冷月看了他一会,然后喝住道,“如果你再走近过来,我就不会像是刚才那般客气了,既然你前来行刺,想必你也知道我的手段。”
冷月目光比月光更冷,双掌蓄力,随时准备给对方以致命一击。
“你准备如何对我?”
对方停住了,此时若是冷月出手,即使不能立刻击毙,也能伤他三分,这点距离再加上自己引以为傲的速度,这样的自信总是有的。
“一个人即使如何隐藏,他的声线总是不变的,我听出来了,你是男的。
我想,我刚才已经说过了自己的命令。”
“我想,这句话也同样适用于你吧。
你说得对,声线,即使再怎么刻意压低。”
对方已然识破了自己的真实身份,那么这个人就决计不可留。
冷月一出手就死死扼住对方的喉咙,但奇怪的是,对方却没有丝毫反击。
“怎么不还手?
难道你千里迢迢,就只是来送死的吗?”
冷月一凑近,才闻到他身上散发的淡淡香味。
这个香味,忽然有一种让冷月安心的力量。
对方轻声说道,“三年前,你也是这般对我,没想到三年后再相见,你也是这般对我。
上一次你的理由,是要我放你走,那么这次呢?”
那人看着她,眼中含笑。
“就只是因为我知道你其实是,冷月?”
轰然一声,冷月猛地跳将开来,一脸惊诧,看着对方慢慢地脱下他的黑色面巾,冷月惊慌失措,只想阻止他,却已然来不及了。
一时间,冷月只想找回自己的那薄如蝉翼的面具,但发现原来自己已经丢失了好多年,因为他……
人生如梦,白云苍狗,再回首已是三个春秋。当南宫靖退去遮挡的装束,露出那一张不因岁月流逝而减损半分的俊美脸庞时,一刹那间,冷月所有的惊慌失措,都化作了坦然接受的镇定。
溶溶月光下,冷冷清风中,南宫靖还是自己印象中的那般,刚毅中带着些许阴柔,决绝中又包含着对生命的热情与渴望。
一时间,冷月就只是怔怔地看着他,时空交错,好似又回到了多年前自己坠崖苏醒之后,看着遍布征尘的他,卸甲,靠近,轻声,软语。
“冷月。”
只是,时间还是给他的声音,刻下了沧桑。
南宫靖缓缓走近自己,在冷月面前停下。
眉梢处还残留着些许风尘,嘴唇边,满是些青色的胡渣,不变的是他眼中对自己毫无掩饰的深情与温柔。

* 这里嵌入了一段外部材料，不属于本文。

(** The five ways [download_gtfs_file] can go: no answer; an error status;
    the local file cannot be opened; the transfer breaks after some chunks
    were written; success.  Once the file is opened it holds the chunks
    received. *)
Lemma download_gtfs_file_eq (url d : string) (w : World) :
  download_gtfs_file url d w =
  match http w url with
  | Raise e => (Raise e, record (HttpGet url) (Some e) w)
  | Ret resp =>
      let w0 := record (HttpGet url) None w in
      if ((400 <=? status_code resp) && (status_code resp <? 600))%Z
      then (Raise (RequestException "HTTPError"), w0)
      else
        let name := choose_filename resp d in
        match fs_fault w (OpenWrite name) with
        | Some e => (Raise e, w0)
        | None =>
            let w1 :=
              set_files (<[realpath w name := mjoin (chunks resp)]> (files w)) w0 in
            match broken resp with
            | Some e => (Raise e, w1)
            | None => (Ret name, w1)
            end
        end
  end.
Proof.
  unfold download_gtfs_file, bind, requests_get, raise_for_status.
  destruct (http w url) as [resp|e]; [|done]. simpl.
  destruct ((400 <=? status_code resp)%Z && (status_code resp <? 600)%Z);
    [done|]. unfold ret at 1. unfold open_wb. simpl.
  destruct (fs_fault w _); [done|].
  erewrite write_chunks_eq; [|by apply lookup_insert_eq].
  unfold set_files. simpl. rewrite insert_insert_eq.
  by destruct (broken resp).
Qed.

Lemma same_state_bucket (w w' : World) :
  same_state w w' → S3_BUCKET_NAME w' = S3_BUCKET_NAME w.
Proof. intros (He & _). unfold S3_BUCKET_NAME, environ_get. by rewrite He. Qed.

Lemma same_state_config_params (w w' : World) :
  same_state w w' → config_params w' = config_params w.
Proof.
  intros (He & _).
  unfold config_params, S3_REGION, S3_ENDPOINT_URL, S3_ACCESS_KEY_ID,
    S3_SECRET_ACCESS_KEY, environ_get. by rewrite He.
Qed.

Lemma writes_app (l1 l2 : list Event) : writes (l1 ++ l2) = writes l1 ++ writes l2.
Proof. apply List.filter_app. Qed.

Lemma writes_heads (l : list Event) : Forall is_head l → writes l = [].
Proof.
  induction 1 as [|[call o] l (b & k & Hc) _ IH]; [done|].
  simpl in *. subst call. exact IH.
Qed.

Lemma get_s3_client_world (w : World) :
  ∃ o, snd (get_s3_client w) = record (CreateClient (config_params w)) o w ∧
       ∀ c, fst (get_s3_client w) = Ret c → c = config_params w.
Proof.
  unfold get_s3_client, boto3_client.
  destruct (s3_fault w _); simpl; eexists; (split; [done|]); congruence.
Qed.

Lemma get_remote_hash_world (c : Client) (b k : string) (w : World) :
  ∃ o, snd (get_remote_hash c b k w) = record (GetObject b k) o w.
Proof.
  unfold get_remote_hash, get_object.
  destruct (s3_fault w _) as [[code| |]|]; simpl; eauto.
  - destruct (String.eqb code "NoSuchKey"); simpl; eauto.
  - destruct (objects w !! _) as [body|]; simpl; eauto.
    destruct (Py.decode_utf8 body); simpl; eauto.
Qed.

Lemma upload_to_s3_eq (c : Client) (b p k : string) (w : World) :
  upload_to_s3 c b p k w =
  match s3_fault w (UploadFile p b k) with
  | Some e => (Raise e, record (UploadFile p b k) (Some e) w)
  | None =>
      match files w !! realpath w p with
      | Some data =>
          (Ret true, record (UploadFile p b k) None
                       (set_objects (<[(b, k) := data]> (objects w)) w))
      | None =>
          (Raise (OtherException "FileNotFoundError"),
           record (UploadFile p b k) (Some (OtherException "FileNotFoundError")) w)
      end
  end.
Proof.
  unfold upload_to_s3, bind, upload_file.
  destruct (s3_fault w _); [done|]. by destruct (files w !! _).
Qed.

Lemma save_hash_to_s3_eq (c : Client) (b k h : string) (w : World) :
  save_hash_to_s3 c b k h w =
  let call := PutObject b k (Py.encode_utf8 h) "text/plain" in
  match s3_fault w call with
  | Some e => (Raise e, record call (Some e) w)
  | None =>
      (Ret true, record call None
                   (set_objects (<[(b, k) := Py.encode_utf8 h]> (objects w)) w))
  end.
Proof.
  unfold save_hash_to_s3, bind, put_object. simpl. by destruct (s3_fault w _).
Qed.

(** Cleaning up touches the local files only, and what it leaves depends
    on the local files and the local faults only. *)
Lemma cleanup_local_file_frame (p : string) (w : World) :
  environ (cleanup_local_file p w) = environ w ∧
  clock (cleanup_local_file p w) = clock w ∧
  http (cleanup_local_file p w) = http w ∧
  fs_fault (cleanup_local_file p w) = fs_fault w ∧
  objects (cleanup_local_file p w) = objects w ∧
  s3_fault (cleanup_local_file p w) = s3_fault w ∧
  trace (cleanup_local_file p w) = trace w.
Proof.
  unfold cleanup_local_file, os_remove.
  destruct (os_path_exists p w); [|done].
  destruct (fs_fault w _); [done|]. by destruct (files w !! _).
Qed.

Lemma cleanup_local_file_realpath (p : string) (w : World) :
  realpath (cleanup_local_file p w) = realpath w.
Proof.
  unfold cleanup_local_file, os_remove.
  destruct (os_path_exists p w); [|done].
  destruct (fs_fault w _); [done|]. by destruct (files w !! _).
Qed.

Lemma cleanup_local_file_files (p : string) (w : World) :
  files (cleanup_local_file p w) =
  match fs_fault w (Remove p) with
  | Some _ => files w
  | None => delete (realpath w p) (files w)
  end.
Proof.
  unfold cleanup_local_file, os_remove, os_path_exists.
  case_bool_decide as Hex.
  - destruct (fs_fault w _); [done|]. destruct Hex as [d ->]. done.
  - destruct (fs_fault w _); [done|]. symmetry. apply delete_id.
    by apply eq_None_not_Some.
Qed.

(** What the part of [main] after the download does to the bucket: the
    write calls of the run are none, or a failed upload alone, or a
    successful upload under a key found free followed by the write of the
    hash. *)
Lemma main_after_download_spec (fuel : nat) (name : string) (w : World)
    (r : result run_end) (w' : World) :
  main_after_download fuel name w = Some (r, w') →
  environ w' = environ w ∧ fs_fault w' = fs_fault w ∧ s3_fault w' = s3_fault w ∧
  files w' = match r with
             | Ret _ => files (cleanup_local_file name w)
             | Raise _ => files w
             end ∧
  ∃ new, trace w' = trace w ++ new ∧
    ((writes new = [] ∧ objects w' = objects w ∧ r ≠ Ret ReturnUploaded) ∨
     (∃ k e, writes new = [(UploadFile name (S3_BUCKET_NAME w) k, Some e)] ∧
             objects w' = objects w ∧ r = Raise e) ∨
     (∃ k data o,
        writes new = [(UploadFile name (S3_BUCKET_NAME w) k, None);
                      (PutObject (S3_BUCKET_NAME w) hash_key
                         (Py.encode_utf8 (digest data)) "text/plain", o)] ∧
        files w !! realpath w name = Some data ∧
        probe (config_params w) (S3_BUCKET_NAME w) k w = Ret false ∧
        match o with
        | Some e =>
            r = Raise e ∧
            objects w' = <[(S3_BUCKET_NAME w, k) := data]> (objects w)
        | None =>
            r = Ret ReturnUploaded ∧
            objects w' = <[(S3_BUCKET_NAME w, hash_key) := Py.encode_utf8 (digest data)]>
                           (<[(S3_BUCKET_NAME w, k) := data]> (objects w))
        end)).
Proof.
  unfold main_after_download, main_publish. rewrite calculate_file_hash_eq.
  destruct (fs_fault w (OpenRead name)) as [e|].
  { intros [= <- <-]. repeat split; try done. exists []. rewrite app_nil_r.
    split; [done|]. left. by repeat split. }
  destruct (files w !! realpath w name) as [data|] eqn:Hdata.
  2:{ intros [= <- <-]. repeat split; try done. exists []. rewrite app_nil_r.
      split; [done|]. left. by repeat split. }
  (* the client *)
  destruct (get_s3_client_world w) as (o2 & Hw2 & Hc).
  destruct (get_s3_client w) as [[c|e] w2]; simpl in Hw2, Hc; subst w2.
  2:{ intros [= <- <-]. repeat split; try done. eexists [_].
      split; [done|]. left. by repeat split. }
  rewrite (Hc c eq_refl). clear Hc c.
  set (w2 := record (CreateClient (config_params w)) o2 w).
  assert (same_state w w2) as Hs2 by apply same_state_record.
  (* the remote hash *)
  rewrite (same_state_bucket _ _ Hs2).
  set (b := S3_BUCKET_NAME w).
  destruct (get_remote_hash_world (config_params w) b (S3_PREFIX +:+ "hash.txt") w2)
    as (o3 & Hw3).
  destruct (get_remote_hash (config_params w) b (S3_PREFIX +:+ "hash.txt") w2)
    as [[remote|e] w3]; simpl in Hw3; subst w3.
  2:{ intros [= <- <-]. repeat split; try done. eexists [_; _].
      split; [simpl; by rewrite <- app_assoc|]. left. by repeat split. }
  set (w3 := record (GetObject b (S3_PREFIX +:+ "hash.txt")) o3 w2).
  assert (same_state w w3) as Hs3.
  { eapply same_state_trans; [exact Hs2 | apply same_state_record]. }
  case_bool_decide as Hcmp.
  { intros [= <- <-].
    destruct (cleanup_local_file_frame name w3) as (He & _ & _ & Hf & Ho & Hsf & Ht).
    split; [by rewrite He|]. split; [by rewrite Hf|]. split; [by rewrite Hsf|].
    split; [by rewrite !cleanup_local_file_files|].
    eexists [_; _]. split; [rewrite Ht; simpl; by rewrite <- app_assoc|].
    left. by rewrite Ho. }
  (* the allocator *)
  rewrite (same_state_bucket _ _ Hs3). fold b.
  destruct (generate_unique_s3_key fuel (config_params w) b (S3_PREFIX +:+ name) w3)
    as [[[k|e] w4]|] eqn:Hgen; [| |done].
  2:{ intros [= <- <-].
      apply generate_unique_s3_key_spec in Hgen as (Hs4 & (e1 & rest & Htr & Hpr) & _).
      pose proof (same_state_trans _ _ _ Hs3 Hs4) as Hs.
      split; [apply Hs|]. split; [apply Hs|]. split; [apply Hs|].
      split; [apply Hs|].
      exists ([(CreateClient (config_params w), o2);
               (GetObject b (S3_PREFIX +:+ "hash.txt"), o3)]
              ++ (HeadObject b (S3_PREFIX +:+ name), e1) :: rest).
      split; [rewrite Htr; simpl; by rewrite <- !app_assoc|].
      left. split; [|split; [apply Hs | done]].
      rewrite writes_app. simpl. by apply writes_heads. }
  apply generate_unique_s3_key_spec in Hgen as (Hs4 & (e1 & rest & Htr & Hpr) & Hk).
  destruct (Hk k eq_refl) as [Hfree _]. clear Hk.
  rewrite (probe_same_state _ _ _ _ _ Hs3) in Hfree.
  pose proof (same_state_trans _ _ _ Hs3 Hs4) as Hs.
  assert (trace w4 = trace w ++
            [(CreateClient (config_params w), o2);
             (GetObject b (S3_PREFIX +:+ "hash.txt"), o3)]
            ++ (HeadObject b (S3_PREFIX +:+ name), e1) :: rest) as Htr4.
  { rewrite Htr. simpl. by rewrite <- !app_assoc. }
  assert (writes ([(CreateClient (config_params w), o2);
             (GetObject b (S3_PREFIX +:+ "hash.txt"), o3)]
            ++ (HeadObject b (S3_PREFIX +:+ name), e1) :: rest) = []) as Hwr4.
  { rewrite writes_app. simpl. by apply writes_heads. }
  clear Htr. revert Htr4 Hwr4. generalize ([(CreateClient (config_params w), o2);
             (GetObject b (S3_PREFIX +:+ "hash.txt"), o3)]
            ++ (HeadObject b (S3_PREFIX +:+ name), e1) :: rest).
  intros pre Htr4 Hwr4.
  destruct Hs as (Henv & Hclk & Hhttp & Hfiles & Hfsf & Hobj & Hs3f & Hrp).
  (* the upload *)
  rewrite (same_state_bucket w w4) by (by repeat split). fold b.
  rewrite upload_to_s3_eq, Hs3f, Hrp, Hfiles, Hdata.
  destruct (s3_fault w (UploadFile name b k)) as [e|] eqn:Hup.
  { intros [= <- <-]. simpl. repeat split; try done.
    exists (pre ++ [(UploadFile name b k, Some e)]).
    split; [by rewrite Htr4, <- app_assoc|]. right. left. exists k, e.
    rewrite writes_app, Hwr4. by repeat split. }
  (* the hash *)
  set (w5 := record (UploadFile name b k) None
               (set_objects (<[(b, k) := data]> (objects w4)) w4)).
  assert (S3_BUCKET_NAME w5 = b) as ->.
  { unfold b, S3_BUCKET_NAME, environ_get. simpl. by rewrite Henv. }
  rewrite save_hash_to_s3_eq. cbv zeta.
  replace (s3_fault w5) with (s3_fault w) by (simpl; congruence).
  destruct (s3_fault w (PutObject b (S3_PREFIX +:+ "hash.txt")
                          (Py.encode_utf8 (digest data)) "text/plain")) as [e|] eqn:Hput.
  { intros [= <- <-]. simpl. repeat split; try done.
    eexists (pre ++ [_; _]).
    split; [by rewrite Htr4, <- !app_assoc|]. right. right.
    exists k, data, (Some e). rewrite writes_app, Hwr4. simpl.
    repeat split; try done. by rewrite Hobj. }
  intros [= <- <-].
  match goal with |- context [cleanup_local_file name ?x] => set (w6 := x) end.
  destruct (cleanup_local_file_frame name w6) as (He & _ & _ & Hf & Ho & Hsf & Ht).
  split; [by rewrite He|]. split; [by rewrite Hf|]. split; [by rewrite Hsf|].
  split.
  { rewrite !cleanup_local_file_files. simpl. by rewrite Hfsf, Hfiles, Hrp. }
  eexists (pre ++ [_; _]). split.
  { rewrite Ht. simpl. by rewrite Htr4, <- !app_assoc. }
  right. right. exists k, data, None. rewrite writes_app, Hwr4. simpl.
  repeat split; try done. rewrite Ho. simpl. by rewrite Hobj.
Qed.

他的声音,让冷月微微有些清醒,但却不知应该说些什么,整个人好像在瞬息之间经历了大喜大悲,所有能够感知的力量都已挥空,只剩下一具轻飘飘的躯壳。
“真的是你。”
南宫靖上下打量着她,他深邃的眼神似乎能穿透冷月身上的铠甲,洞穿她的内心。
“整整三年未见,你难道没有话跟我说吗?”
说罢,南宫靖伸出手来,想要夹起冷月额前垂下的一缕黑发。